Dataset entries:
╔══

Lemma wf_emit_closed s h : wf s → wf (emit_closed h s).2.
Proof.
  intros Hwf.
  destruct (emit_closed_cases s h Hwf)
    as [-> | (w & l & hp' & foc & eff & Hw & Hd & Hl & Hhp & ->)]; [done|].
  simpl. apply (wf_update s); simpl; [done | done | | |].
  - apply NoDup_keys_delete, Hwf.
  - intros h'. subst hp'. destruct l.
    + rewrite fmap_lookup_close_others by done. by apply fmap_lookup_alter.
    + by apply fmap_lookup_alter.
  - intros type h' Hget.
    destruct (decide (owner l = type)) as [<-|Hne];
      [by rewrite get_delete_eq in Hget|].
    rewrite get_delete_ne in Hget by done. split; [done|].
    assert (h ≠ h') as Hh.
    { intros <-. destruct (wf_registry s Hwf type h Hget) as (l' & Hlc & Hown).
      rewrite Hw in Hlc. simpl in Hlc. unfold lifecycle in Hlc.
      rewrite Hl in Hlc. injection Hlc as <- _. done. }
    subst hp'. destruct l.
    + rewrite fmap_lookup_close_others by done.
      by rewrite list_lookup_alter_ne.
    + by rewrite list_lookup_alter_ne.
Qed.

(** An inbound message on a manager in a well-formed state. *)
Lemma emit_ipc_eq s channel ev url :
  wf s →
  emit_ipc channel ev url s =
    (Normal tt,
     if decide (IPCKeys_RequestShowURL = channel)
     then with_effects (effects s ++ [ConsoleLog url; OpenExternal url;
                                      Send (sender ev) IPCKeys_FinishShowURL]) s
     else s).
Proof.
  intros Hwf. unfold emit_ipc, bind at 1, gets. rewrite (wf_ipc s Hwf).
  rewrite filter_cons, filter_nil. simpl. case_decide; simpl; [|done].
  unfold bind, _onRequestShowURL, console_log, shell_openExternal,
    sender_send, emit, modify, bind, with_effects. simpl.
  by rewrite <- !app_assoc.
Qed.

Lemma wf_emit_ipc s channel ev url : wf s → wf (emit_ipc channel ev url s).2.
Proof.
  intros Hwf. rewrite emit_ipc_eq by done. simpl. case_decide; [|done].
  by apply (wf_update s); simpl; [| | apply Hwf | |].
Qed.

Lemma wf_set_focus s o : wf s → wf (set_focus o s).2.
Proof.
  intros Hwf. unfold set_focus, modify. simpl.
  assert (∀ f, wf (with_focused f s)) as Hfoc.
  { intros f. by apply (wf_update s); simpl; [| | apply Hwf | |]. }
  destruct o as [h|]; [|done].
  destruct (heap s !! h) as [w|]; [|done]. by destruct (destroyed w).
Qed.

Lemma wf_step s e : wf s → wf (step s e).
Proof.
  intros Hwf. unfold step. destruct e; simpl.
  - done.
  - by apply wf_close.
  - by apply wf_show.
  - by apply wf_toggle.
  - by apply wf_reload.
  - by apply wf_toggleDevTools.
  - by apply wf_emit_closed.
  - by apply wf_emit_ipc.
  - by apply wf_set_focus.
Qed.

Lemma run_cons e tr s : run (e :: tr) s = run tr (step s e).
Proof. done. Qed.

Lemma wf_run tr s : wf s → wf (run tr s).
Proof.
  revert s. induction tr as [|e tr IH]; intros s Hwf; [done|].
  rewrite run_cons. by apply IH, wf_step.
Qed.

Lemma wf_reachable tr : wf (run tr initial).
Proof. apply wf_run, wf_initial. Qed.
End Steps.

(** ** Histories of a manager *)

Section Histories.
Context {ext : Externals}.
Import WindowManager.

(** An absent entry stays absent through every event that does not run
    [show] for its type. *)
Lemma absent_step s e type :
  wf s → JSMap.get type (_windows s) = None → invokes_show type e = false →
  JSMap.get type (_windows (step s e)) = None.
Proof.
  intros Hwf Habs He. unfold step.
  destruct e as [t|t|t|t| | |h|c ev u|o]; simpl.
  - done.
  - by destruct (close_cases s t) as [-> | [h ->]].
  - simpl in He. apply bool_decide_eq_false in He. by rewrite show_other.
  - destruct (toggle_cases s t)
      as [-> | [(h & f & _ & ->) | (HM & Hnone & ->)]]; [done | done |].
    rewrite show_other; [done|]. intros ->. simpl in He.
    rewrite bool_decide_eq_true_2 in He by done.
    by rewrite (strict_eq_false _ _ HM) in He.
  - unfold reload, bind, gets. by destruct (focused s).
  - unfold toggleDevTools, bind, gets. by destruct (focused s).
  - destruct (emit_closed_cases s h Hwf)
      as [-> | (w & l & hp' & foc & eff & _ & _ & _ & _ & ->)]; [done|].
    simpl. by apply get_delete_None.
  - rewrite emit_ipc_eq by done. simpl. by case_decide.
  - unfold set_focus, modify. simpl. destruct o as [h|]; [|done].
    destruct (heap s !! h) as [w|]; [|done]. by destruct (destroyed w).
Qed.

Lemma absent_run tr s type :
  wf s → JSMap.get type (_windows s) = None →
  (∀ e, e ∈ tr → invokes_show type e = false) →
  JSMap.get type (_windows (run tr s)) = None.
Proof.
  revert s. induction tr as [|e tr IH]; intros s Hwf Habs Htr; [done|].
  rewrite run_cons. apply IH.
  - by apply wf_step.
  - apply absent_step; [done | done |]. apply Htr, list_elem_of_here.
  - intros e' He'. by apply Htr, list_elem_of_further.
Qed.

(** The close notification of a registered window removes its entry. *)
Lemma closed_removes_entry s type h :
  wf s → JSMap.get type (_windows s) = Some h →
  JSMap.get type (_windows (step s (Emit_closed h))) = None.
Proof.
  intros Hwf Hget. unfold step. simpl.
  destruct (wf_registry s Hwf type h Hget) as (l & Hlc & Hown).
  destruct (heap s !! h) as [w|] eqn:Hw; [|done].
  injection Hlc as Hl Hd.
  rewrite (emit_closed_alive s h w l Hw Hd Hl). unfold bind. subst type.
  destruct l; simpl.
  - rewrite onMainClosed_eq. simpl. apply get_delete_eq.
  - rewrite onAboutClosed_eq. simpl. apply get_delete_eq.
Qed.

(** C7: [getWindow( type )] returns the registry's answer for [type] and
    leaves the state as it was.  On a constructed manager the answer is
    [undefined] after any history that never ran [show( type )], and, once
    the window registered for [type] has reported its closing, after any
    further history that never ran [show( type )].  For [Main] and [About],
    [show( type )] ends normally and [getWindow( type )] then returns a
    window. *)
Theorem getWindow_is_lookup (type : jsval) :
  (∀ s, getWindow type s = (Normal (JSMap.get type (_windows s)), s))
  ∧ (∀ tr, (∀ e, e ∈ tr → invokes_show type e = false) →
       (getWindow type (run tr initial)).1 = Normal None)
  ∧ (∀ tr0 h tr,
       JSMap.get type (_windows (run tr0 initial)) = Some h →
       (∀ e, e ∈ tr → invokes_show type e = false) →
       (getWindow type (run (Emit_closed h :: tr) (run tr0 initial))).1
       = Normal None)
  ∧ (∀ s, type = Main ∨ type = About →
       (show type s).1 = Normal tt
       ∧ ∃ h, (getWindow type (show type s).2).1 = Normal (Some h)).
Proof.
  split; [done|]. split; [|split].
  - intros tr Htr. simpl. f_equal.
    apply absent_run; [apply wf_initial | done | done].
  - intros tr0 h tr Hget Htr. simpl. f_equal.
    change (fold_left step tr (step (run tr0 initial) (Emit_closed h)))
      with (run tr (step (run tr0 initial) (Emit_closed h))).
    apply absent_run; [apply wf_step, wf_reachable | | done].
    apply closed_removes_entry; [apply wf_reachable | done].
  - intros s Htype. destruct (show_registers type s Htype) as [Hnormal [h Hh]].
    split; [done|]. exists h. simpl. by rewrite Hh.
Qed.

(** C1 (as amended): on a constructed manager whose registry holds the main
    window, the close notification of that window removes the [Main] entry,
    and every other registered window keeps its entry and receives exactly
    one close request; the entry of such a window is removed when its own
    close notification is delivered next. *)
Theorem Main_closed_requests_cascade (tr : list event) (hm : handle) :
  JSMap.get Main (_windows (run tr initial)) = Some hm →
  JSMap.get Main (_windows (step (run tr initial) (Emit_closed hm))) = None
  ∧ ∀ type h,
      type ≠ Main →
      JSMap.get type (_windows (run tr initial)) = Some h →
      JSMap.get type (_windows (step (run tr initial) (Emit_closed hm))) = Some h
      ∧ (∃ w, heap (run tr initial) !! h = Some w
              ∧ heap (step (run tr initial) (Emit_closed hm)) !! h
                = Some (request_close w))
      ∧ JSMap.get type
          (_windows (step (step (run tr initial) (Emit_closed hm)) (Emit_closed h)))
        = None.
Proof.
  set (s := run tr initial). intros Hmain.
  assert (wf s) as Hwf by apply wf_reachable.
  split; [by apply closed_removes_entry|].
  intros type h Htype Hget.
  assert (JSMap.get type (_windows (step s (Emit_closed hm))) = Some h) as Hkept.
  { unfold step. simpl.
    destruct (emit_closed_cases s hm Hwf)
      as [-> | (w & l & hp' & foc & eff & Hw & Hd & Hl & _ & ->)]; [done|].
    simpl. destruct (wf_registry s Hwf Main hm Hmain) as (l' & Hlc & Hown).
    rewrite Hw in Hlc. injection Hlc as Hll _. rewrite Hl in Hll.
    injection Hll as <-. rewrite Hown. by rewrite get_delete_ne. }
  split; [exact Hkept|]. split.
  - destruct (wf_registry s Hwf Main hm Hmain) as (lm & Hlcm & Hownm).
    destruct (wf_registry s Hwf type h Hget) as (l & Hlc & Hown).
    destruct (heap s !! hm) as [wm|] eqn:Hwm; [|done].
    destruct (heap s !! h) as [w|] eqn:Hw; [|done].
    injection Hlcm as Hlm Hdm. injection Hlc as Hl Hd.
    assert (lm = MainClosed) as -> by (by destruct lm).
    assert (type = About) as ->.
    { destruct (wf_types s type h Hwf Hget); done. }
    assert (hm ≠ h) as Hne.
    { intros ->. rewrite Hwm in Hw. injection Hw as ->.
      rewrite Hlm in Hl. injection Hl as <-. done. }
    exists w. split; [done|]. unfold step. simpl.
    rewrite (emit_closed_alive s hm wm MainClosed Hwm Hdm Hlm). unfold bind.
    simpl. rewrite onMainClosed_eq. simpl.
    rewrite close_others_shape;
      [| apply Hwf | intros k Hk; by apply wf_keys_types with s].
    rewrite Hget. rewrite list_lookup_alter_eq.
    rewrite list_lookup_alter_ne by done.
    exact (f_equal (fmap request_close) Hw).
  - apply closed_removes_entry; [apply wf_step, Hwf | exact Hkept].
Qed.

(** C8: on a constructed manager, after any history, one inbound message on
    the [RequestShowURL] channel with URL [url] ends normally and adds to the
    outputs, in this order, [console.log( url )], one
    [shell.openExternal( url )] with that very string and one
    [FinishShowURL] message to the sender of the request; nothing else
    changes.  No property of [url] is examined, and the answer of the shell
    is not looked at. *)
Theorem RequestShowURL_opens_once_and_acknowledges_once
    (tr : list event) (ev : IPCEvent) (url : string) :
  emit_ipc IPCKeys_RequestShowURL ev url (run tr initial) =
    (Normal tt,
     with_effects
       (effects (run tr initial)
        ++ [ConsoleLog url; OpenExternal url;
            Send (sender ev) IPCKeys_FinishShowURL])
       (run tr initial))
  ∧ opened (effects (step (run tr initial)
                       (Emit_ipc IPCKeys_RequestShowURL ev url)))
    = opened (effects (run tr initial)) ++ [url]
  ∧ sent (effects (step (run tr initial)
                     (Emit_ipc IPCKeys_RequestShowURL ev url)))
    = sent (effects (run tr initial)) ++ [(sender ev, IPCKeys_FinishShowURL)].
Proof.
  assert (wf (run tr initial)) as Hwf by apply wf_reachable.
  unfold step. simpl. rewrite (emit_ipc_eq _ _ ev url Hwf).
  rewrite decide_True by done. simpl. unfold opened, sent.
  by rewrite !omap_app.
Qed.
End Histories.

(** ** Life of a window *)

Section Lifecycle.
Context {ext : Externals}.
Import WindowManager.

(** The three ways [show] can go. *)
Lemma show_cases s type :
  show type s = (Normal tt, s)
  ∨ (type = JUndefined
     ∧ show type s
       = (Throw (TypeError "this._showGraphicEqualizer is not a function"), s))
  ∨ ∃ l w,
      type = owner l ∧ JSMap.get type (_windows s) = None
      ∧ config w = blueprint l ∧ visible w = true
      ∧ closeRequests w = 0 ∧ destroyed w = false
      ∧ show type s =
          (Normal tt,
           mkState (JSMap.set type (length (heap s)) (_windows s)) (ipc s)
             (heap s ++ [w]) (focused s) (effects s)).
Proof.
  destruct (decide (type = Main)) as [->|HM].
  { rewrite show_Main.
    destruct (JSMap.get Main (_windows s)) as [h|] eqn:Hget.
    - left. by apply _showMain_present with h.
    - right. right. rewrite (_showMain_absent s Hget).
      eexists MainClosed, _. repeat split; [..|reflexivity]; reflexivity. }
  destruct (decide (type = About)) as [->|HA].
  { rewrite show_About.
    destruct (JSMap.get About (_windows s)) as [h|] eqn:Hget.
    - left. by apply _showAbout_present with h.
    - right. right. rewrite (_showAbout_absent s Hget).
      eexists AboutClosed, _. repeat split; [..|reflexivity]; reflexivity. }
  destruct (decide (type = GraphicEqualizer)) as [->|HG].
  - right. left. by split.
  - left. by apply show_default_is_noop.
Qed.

╚══

**Problem:** Using the data above, restate word for word the lines from its opening line through the line that contains "done. by apply fmap_lookup_alter.", and no more.

**Your response:**
Lemma wf_emit_closed s h : wf s → wf (emit_closed h s).2.
Proof.
  intros Hwf.
  destruct (emit_closed_cases s h Hwf)
    as [-> | (w & l & hp' & foc & eff & Hw & Hd & Hl & Hhp & ->)]; [done|].
  simpl. apply (wf_update s); simpl; [done | done | | |].
  - apply NoDup_keys_delete, Hwf.
  - intros h'. subst hp'. destruct l.
    + rewrite fmap_lookup_close_others by done. by apply fmap_lookup_alter.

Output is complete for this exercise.